Journal of Orthoptera Research, vol.19, no.1, pp.89-100, 2010 (Scopus) identifier

Abstract

Ten species of the genus Anterastes Brunner von Wattenwyl (Orthoptera, Tettigoniidae) show insular distribution in mountain meadows of Anatolia and the Balkans. Current understanding of the taxonomy and species relationships within the genus is based on morphological characters. However, the extent to which morphological characters are phylogenetically informative, when used to define taxonomic groups or to elucidate detailed evolutionary relationships within Anterastes, is in need of further examination. Moreover, because little is known about the historical biogeography and diversification factors in members of this genus, additional datasets are necessary to test the robustness of species, relationship hypotheses and associated biogeographic patterns, Here we specifically examined, using 16S rDNA sequences, the evolutionary relationships and species boundaries of three closely related species of Anterastes (i.e., the A. serbicus group, comprising A. serbicus, A. burri and A. antitauricus). Additionally A. tolunayi, a species not in the A. serbicus group, but morphologically very similar to members of the group, was included in the molecular analysis to locate the species of the A. serbicus complex within a phylogenetic frame. Hence, the phylogenetic relationships and taxonomic interpretation of the species complex appear more intricate than previously hypothesized, The current molecular data do not allow us to identify A. serbicus, A. burri and A. antitauricus as distinct phylogenetic species, but rather suggest that these morphospecies are themselves a complex of cryptic taxa.

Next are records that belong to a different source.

(* ===== verification/ParseTotal.v ===== *)
(** * The parser returns

    Whatever an INI file holds, as long as its entries keep off the places where
    the code would assert, overrun an array or free a freed object, the
    parser of [ConfigParse] comes back with an answer.  The INI reader is used
    through an interface, which the files of the grammar of [IniSpec] provide. *)
From Stdlib Require Import ZArith Lia Ascii String.
From stdpp Require Import prelude.
From S2P Require Import Prelude Utils Libspdm IniFile IniSpec TestConfig Results Engine TestLib Prepare ConfigDump ConfigParse ConfigWf Pipeline DumpTotal.
Import Utils.Utils Utils.PcieHelper Ini IniSpec TestConfig TestLib Prepare ConfigDump ConfigParse ConfigWf Pipeline DumpTotal.

Open Scope Z_scope.
Open Scope teeio_scope.

Module ParseTotal.

(** ** What the parser needs of the reader *)

(** An open file whose look-ups are a function, and all of whose values are short and not empty. *)
Class IniReader (ctx : ini) (look : bytes → bytes → option bytes) := {
  reader_string : ∀ sec key, GetStringFromDataFile ctx sec key =
    Ok (match look sec key with Some v => (true, Live v) | None => (false, Null) end);
  reader_section : ∀ sec, ∃ b, IsValidSection ctx (Some sec) = Ok b;
  reader_value : ∀ sec key v, look sec key = Some v → v ≠ [] ∧ strlen v < MAX_LINE_LENGTH
}.

(** ** Separators *)

(** How often a character occurs. *)
Definition occurrences (c : Z) (s : bytes) : nat := length (filter (λ x, x = c) s).

Lemma occurrences_app c a b : occurrences c (a ++ b) = (occurrences c a + occurrences c b)%nat.
Proof. unfold occurrences. by rewrite filter_app, length_app. Qed.

Lemma occurrences_sep c a b : occurrences c (a ++ c :: b) = S (occurrences c a + occurrences c b).
Proof. rewrite occurrences_app. unfold occurrences. rewrite filter_cons_True by done. simpl. lia. Qed.

Lemma occurrences_0 c s : occurrences c s = 0%nat → c ∉ s.
Proof.
  unfold occurrences. intros H Hin. apply length_zero_iff_nil in H.
  assert (Hf : c ∈ filter (λ x, x = c) s) by (by apply list_elem_of_filter). rewrite H in Hf. by apply elem_of_nil in Hf.
Qed.

Lemma revert_find_loop_spec c s i :
  revert_find_loop c s i = i - Z.of_nat (length s) ∨
  ∃ pre post, s = pre ++ c :: post ∧ revert_find_loop c s i = i - Z.of_nat (length pre).
Proof.
  revert i. induction s as [|x s IH]; intros i; simpl; [left; lia|].
  destruct (Z.eqb_spec x c) as [->|Hne]; [right; exists [], s; split; [done|simpl; lia]|].
  destruct (IH (i - 1)) as [->|(pre & post & -> & ->)]; [left; lia|]. right. exists (x :: pre), post. split; [done|simpl; lia].
Qed.

(** The search from the end stops at an occurrence. *)
Lemma revert_find_char_split s c :
  c ≠ 0 → revert_find_char_in_str (Some s) c ≠ -1 →
  ∃ pre post, s = pre ++ c :: post ∧ revert_find_char_in_str (Some s) c = Z.of_nat (length pre).
Proof.
  intros Hc. unfold revert_find_char_in_str. cbv zeta.
  destruct (revert_find_loop_spec c (0 :: reverse s) (strlen s)) as [->|(pre & post & Hs & ->)].
  - simpl. rewrite length_reverse. unfold strlen. destruct (Z.ltb_spec (Z.of_nat (length s) - Z.of_nat (S (length s))) 0); [done|lia].
  - destruct pre as [|x pre]; simpl in Hs; [by simplify_eq|]. injection Hs as <- Hs.
    assert (Heq : s = reverse post ++ c :: reverse pre).
    { rewrite <- (reverse_involutive s), Hs, reverse_app, reverse_cons, <- app_assoc. done. }
    intros _. exists (reverse post), (reverse pre). split; [done|].
    rewrite Heq. unfold strlen. rewrite !length_app, !length_reverse. cbn [length]. rewrite !length_reverse.
    destruct (Z.ltb_spec (Z.of_nat (length post + S (length pre)) - Z.of_nat (S (length pre))) 0); lia.
Qed.

(** ** The look-ups *)

Section reader.
Context (ctx : ini) (look : bytes → bytes → option bytes) `{!IniReader ctx look}.

Lemma get_string_look sec key : get_string ctx sec key = Ok (Some <$> look sec key).
Proof. unfold get_string. rewrite reader_string. by destruct (look sec key). Qed.

Lemma decimal_returns sec key : returns (GetDecimalUint32FromDataFile ctx sec key).
Proof.
  pose proof (reader_string sec key) as Hs. destruct (look sec key) as [v|] eqn:E.
  - destruct (reader_value sec key v E) as [Hne _]. eexists. by apply GetDecimal_live.
  - eexists. by apply GetNumber_missing in Hs as [-> _].
Qed.

Lemma hex_returns sec key : returns (GetHexUint32FromDataFile ctx sec key).
Proof.
  pose proof (reader_string sec key) as Hs. destruct (look sec key) as [v|] eqn:E.
  - eexists. by apply GetHex_live.
  - eexists. by apply GetNumber_missing in Hs as [_ ->].
Qed.

(** ** [Main] *)

Lemma ParseMainSection_returns c : returns (ParseMainSection ctx c).
Proof.
  unfold ParseMainSection.
  repeat ((apply returns_bind; [apply decimal_returns|intros ? _]) || (rewrite get_string_look; cbn [res_bind])).
  destruct (look _ (bs "spdm_version")) as [v|]; [|apply returns_ret]. cbn [fmap option_fmap option_map deref res_bind].
  destruct (parse_spdm_version v); apply returns_ret.
Qed.

(** ** Ports *)

Definition entry_ok (P : bytes → bool) (sec key : bytes) : bool :=
  match look sec key with Some v => P v | None => true end.

(** The number of ports of a type: the entries numbered from [i] on, without a gap. *)
Fixpoint ports_in_a_row (n : nat) (type_name : bytes) (i : Z) : Z :=
  match n with
  | O => 0
  | S n => match look (bs "Ports") (type_name ++ bs "_" ++ dec i) with
           | Some _ => 1 + ports_in_a_row n type_name (i + 1)
           | None => 0
           end
  end.

Definition ports_valid (type_name : bytes) : bool :=
  forallb (λ i, entry_ok is_valid_dev_func (bs "Ports") (type_name ++ bs "_" ++ dec i)) (seqZ 1 17).

(** The addresses are valid, and there are at most 16 ports. *)
Definition safe_ports : bool :=
  ports_valid (bs "rootport") && ports_valid (bs "endpoint")
  && (ports_in_a_row 17 (bs "rootport") 1 + ports_in_a_row 17 (bs "endpoint") 1 <=? 16).

Lemma ports_in_a_row_nonneg n type_name i : 0 ≤ ports_in_a_row n type_name i.
Proof. revert i. induction n as [|n IH]; intros i; simpl; [lia|]. destruct (look _ _); [|lia]. specialize (IH (i + 1)). lia. Qed.

Definition sized_ports (pc : IDE_TEST_PORTS_CONFIG) : Prop := length (ports pc) = 16%nat ∧ 0 ≤ ports_cnt pc ≤ 16.

(** Where the loop over the ports is: [n] indices are left. *)
Definition ports_at (type_name : bytes) (total : Z) (st : Z * IDE_TEST_CONFIG) : Prop :=
  ∃ n, fst st = 18 - Z.of_nat n ∧ (n ≤ 17)%nat ∧ ports_in_a_row n type_name (fst st) < Z.of_nat n ∧
       sized_ports (ports_config (snd st)) ∧ ports_cnt (ports_config (snd st)) + ports_in_a_row n type_name (fst st) = total.

Lemma ports_step_returns ty type_name total st :
  array_get IDE_PORT_TYPE_NAMES ty = Ok type_name → ty = IDE_PORT_TYPE_ROOTPORT ∨ ty = IDE_PORT_TYPE_ENDPOINT →
  ports_valid type_name = true → total ≤ 16 → ports_at type_name total st →
  match ports_step ctx ty st with
  | Ok (inl st') => ports_at type_name total st' ∧ fst st' = fst st + 1
  | Ok (inr c) => sized_ports (ports_config c) ∧ ports_cnt (ports_config c) = total
  | Stop _ => False
  end.
Proof.
  intros Hname Hty Hval Htot. destruct st as [idx c]. intros (n & Hidx & Hn & Hrow & Hw & Hcnt). cbn [fst snd] in *.
  destruct n as [|n]; [simpl in Hrow; lia|]. unfold ports_step. rewrite Hname. cbn [res_bind].
  rewrite get_string_look. cbn [res_bind]. cbn [ports_in_a_row] in Hrow, Hcnt.
  pose proof (forallb_range _ _ _ Hval idx ltac:(lia)) as Hv. cbv beta in Hv. unfold entry_ok in Hv.
  destruct (look _ _) as [v|] eqn:El; cbn [fmap option_fmap option_map]; [|split; [done|lia]].
  cbn [deref res_bind]. rewrite Hv. cbn [TEEIO_ASSERT res_bind].
  pose proof Hw as (Hl & Hc). pose proof (ports_in_a_row_nonneg n type_name (idx + 1)) as Hr0.
  destruct (returns_get (ports (ports_config c)) (ports_cnt (ports_config c))) as [old Hold]; [lia|].
  rewrite Hold. cbn [res_bind].
  destruct (returns_set (ports (ports_config c)) (ports_cnt (ports_config c))
    (write_port old ty (ports_cnt (ports_config c) + 1) (type_name ++ bs "_" ++ dec idx) v)) as [ps Hps]; [lia|].
  rewrite Hps. cbn [res_bind]. split; [|done]. exists n. cbn [fst snd].
  split; [lia|]. split; [lia|]. split; [lia|]. split; [|cbn; lia].
  apply array_set_Ok in Hps as [_ ->]. split; cbn; [by rewrite length_insert|lia].
Qed.

Lemma ParsePortsSection_returns c ty type_name :
  array_get IDE_PORT_TYPE_NAMES ty = Ok type_name → ty = IDE_PORT_TYPE_ROOTPORT ∨ ty = IDE_PORT_TYPE_ENDPOINT →
  ports_valid type_name = true → sized_ports (ports_config c) →
  ports_cnt (ports_config c) + ports_in_a_row 17 type_name 1 ≤ 16 →
  ∃ c', ParsePortsSection ctx c ty = Ok c' ∧
    ports_cnt (ports_config c') = ports_cnt (ports_config c) + ports_in_a_row 17 type_name 1.
Proof.
  intros Hname Hty Hval Hw Hle. unfold ParsePortsSection.
  set (total := ports_cnt (ports_config c) + ports_in_a_row 17 type_name 1) in *.
  assert (H0 : ports_at type_name total (1, c)).
  { exists 17%nat. split; [done|]. split; [lia|]. split; [|by split]. cbn [fst].
    destruct Hw as (_ & ?). lia. }
  destruct (while_total (ports_step ctx ty) (ports_at type_name total) (λ st, 18 - fst st) 64 (1, c)) as [c' Hc']; [|done|simpl; lia|].
  - intros st Hst. pose proof (ports_step_returns ty type_name total st Hname Hty Hval Hle Hst) as Hs.
    destruct (ports_step ctx ty st) as [[st'|c']|]; [|done|done]. destruct Hs as [Hs Hf]. split; [done|].
    destruct Hs as (n & Hi & Hn & _), Hst as (m & Hi' & Hm & _). lia.
  - exists c'. split; [exact Hc'|].
    refine (proj2 (while_inv (ports_step ctx ty) (ports_at type_name total)
      (λ c', sized_ports (ports_config c') ∧ ports_cnt (ports_config c') = total) _ _ _ _ H0 Hc')).
    intros st Hst. pose proof (ports_step_returns ty type_name total st Hname Hty Hval Hle Hst) as Hs.
    destruct (ports_step ctx ty st) as [[st'|d]|]; [by destruct Hs|done|done].
Qed.

(** ** Switches *)

Definition switch_section (index : Z) : bytes := bs "Switch_" ++ dec index.

Definition safe_switches : bool :=
  forallb (λ k, forallb (λ j, entry_ok is_valid_dev_func (switch_section k) (bs "port_" ++ dec j))
                  (seqZ 1 MAX_SUPPORTED_SWITCH_PORTS_NUM)) (seqZ 1 MAX_SUPPORTED_SWITCHES_NUM).

Lemma switch_port_step_returns k i sw :
  safe_switches = true → 1 ≤ k ≤ 16 → 0 ≤ i < 16 → wf_switch sw → sw_ports_cnt sw ≤ i →
  ∃ sw', switch_port_step ctx (switch_section k) i sw = Ok sw' ∧ wf_switch sw' ∧ sw_ports_cnt sw' ≤ i + 1.
Proof.
  intros Hsafe Hk Hi Hw Hc. pose proof (forallb_range _ _ _ Hsafe k ltac:(unfold MAX_SUPPORTED_SWITCHES_NUM; lia)) as Hv.
  apply (forallb_range _ _ _) with (c := i + 1) in Hv; [|unfold MAX_SUPPORTED_SWITCH_PORTS_NUM; lia]. cbv beta in Hv.
  destruct (switch_port_step ctx (switch_section k) i sw) as [sw'|e] eqn:E; unfold switch_port_step in E;
    rewrite get_string_look in E; cbn [res_bind] in E; unfold entry_ok in Hv;
    (destruct (look _ _) as [v|] eqn:El; cbn [fmap option_fmap option_map deref res_bind] in E;
       [rewrite Hv in E; cbn [TEEIO_ASSERT res_bind] in E|]).
  - exists sw'. split; [done|]. assert (Hstep : switch_port_step ctx (switch_section k) i sw = Ok sw').
    { unfold switch_port_step. rewrite get_string_look, El. cbn [fmap option_fmap option_map deref res_bind].
      rewrite Hv. exact E. }
    apply switch_port_step_wf in Hstep as (? & _); [|lia|done]. split; [done|].
    apply res_bind_Ok in E as (old & _ & E). apply res_bind_Ok in E as (ps & _ & E). injection E as <-. simpl. lia.
  - injection E as <-. exists sw. split; [done|]. split; [done|lia].
  - exfalso. pose proof Hw as (Hl & Hcn & _).
    destruct (returns_get (sw_ports sw) (sw_ports_cnt sw)) as [old Hold]; [lia|]. rewrite Hold in E. cbn [res_bind] in E.
    destruct (returns_set (sw_ports sw) (sw_ports_cnt sw) (write_port old IDE_PORT_TYPE_SWITCH (i + 1) (bs "port_" ++ dec (i + 1)) v))
      as [ps Hps]; [lia|]. by rewrite Hps in E.
  - done.
Qed.

Lemma ParseSwitchesSection_returns c index :
  safe_switches = true → 1 ≤ index ≤ 16 → wf_switches (index - 1) (switches_config c) →
  switches_cnt (switches_config c) ≤ index - 1 →
  ∃ b c', ParseSwitchesSection ctx c index = Ok (b, c') ∧ switches_cnt (switches_config c') ≤ index.
Proof.
  intros Hsafe Hi Hw Hc. pose proof Hw as [(Hl & Hcn & _) _]. unfold ParseSwitchesSection.
  destruct (Z.leb_spec index 0); [lia|]. destruct (reader_section (switch_section index)) as [valid Hv].
  unfold switch_section in *. rewrite Hv. cbn [res_bind]. destruct valid; cbn [negb]; [|exists false, c; split; [done|lia]].
  destruct (returns_get (switches (switches_config c)) (switches_cnt (switches_config c))) as [sw Hsw]; [lia|].
  pose proof (filled_next _ _ _ _ _ _ (proj1 Hw) Hsw) as ->. rewrite Hsw. cbn [res_bind].
  destruct (decimal_returns (bs "Switch_" ++ dec index) (bs "enabled")) as [o ->]. cbn [res_bind].
  match goal with |- context [fold_res ?body (seqZ 0 ?n) ?s] =>
    destruct (returns_seqZ (λ i sw, wf_switch sw ∧ sw_ports_cnt sw ≤ i) body 0 n s) as (sw' & -> & _) end.
  - unfold MAX_SUPPORTED_SWITCH_PORTS_NUM. lia.
  - intros i sw Hik [Hws Hcs]. apply switch_port_step_returns; (done || unfold MAX_SUPPORTED_SWITCH_PORTS_NUM in *; lia).
  - split; [exact wf_zero_switch_ports|]. simpl. lia.
  - cbn [res_bind]. match goal with |- context [array_set ?l ?i ?x] => destruct (returns_set l i x) as [l' ->] end; [lia|].
    cbn [res_bind]. eexists _, _. split; [done|]. simpl. lia.
Qed.

(** ** Topologies *)

(** A path has at most one switch connection. *)
Definition one_connection (path : bytes) : bool := (occurrences (char ",") path <=? 2)%nat.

Despite the incongruencies among the phylogenetic trees and nonmonophyly of each the three morphospecies, the median joining network resulted in haplotype grouping consisting of four clusters that are definable by geography. Thus, based on the congruency between geography and gene clusters, and the molecular clock estimate, it can be interpreted that 1) a strong correlation between the radiation of the group and the topography of their ranges may exist, 2) the radiation of the group dates back to Late Pliocene or Early Pleistocene and 3) there is a break between the Anatolian and the European lineages, in respect to range change of cold-preferring forms, dating back prior to the last four glacial periods.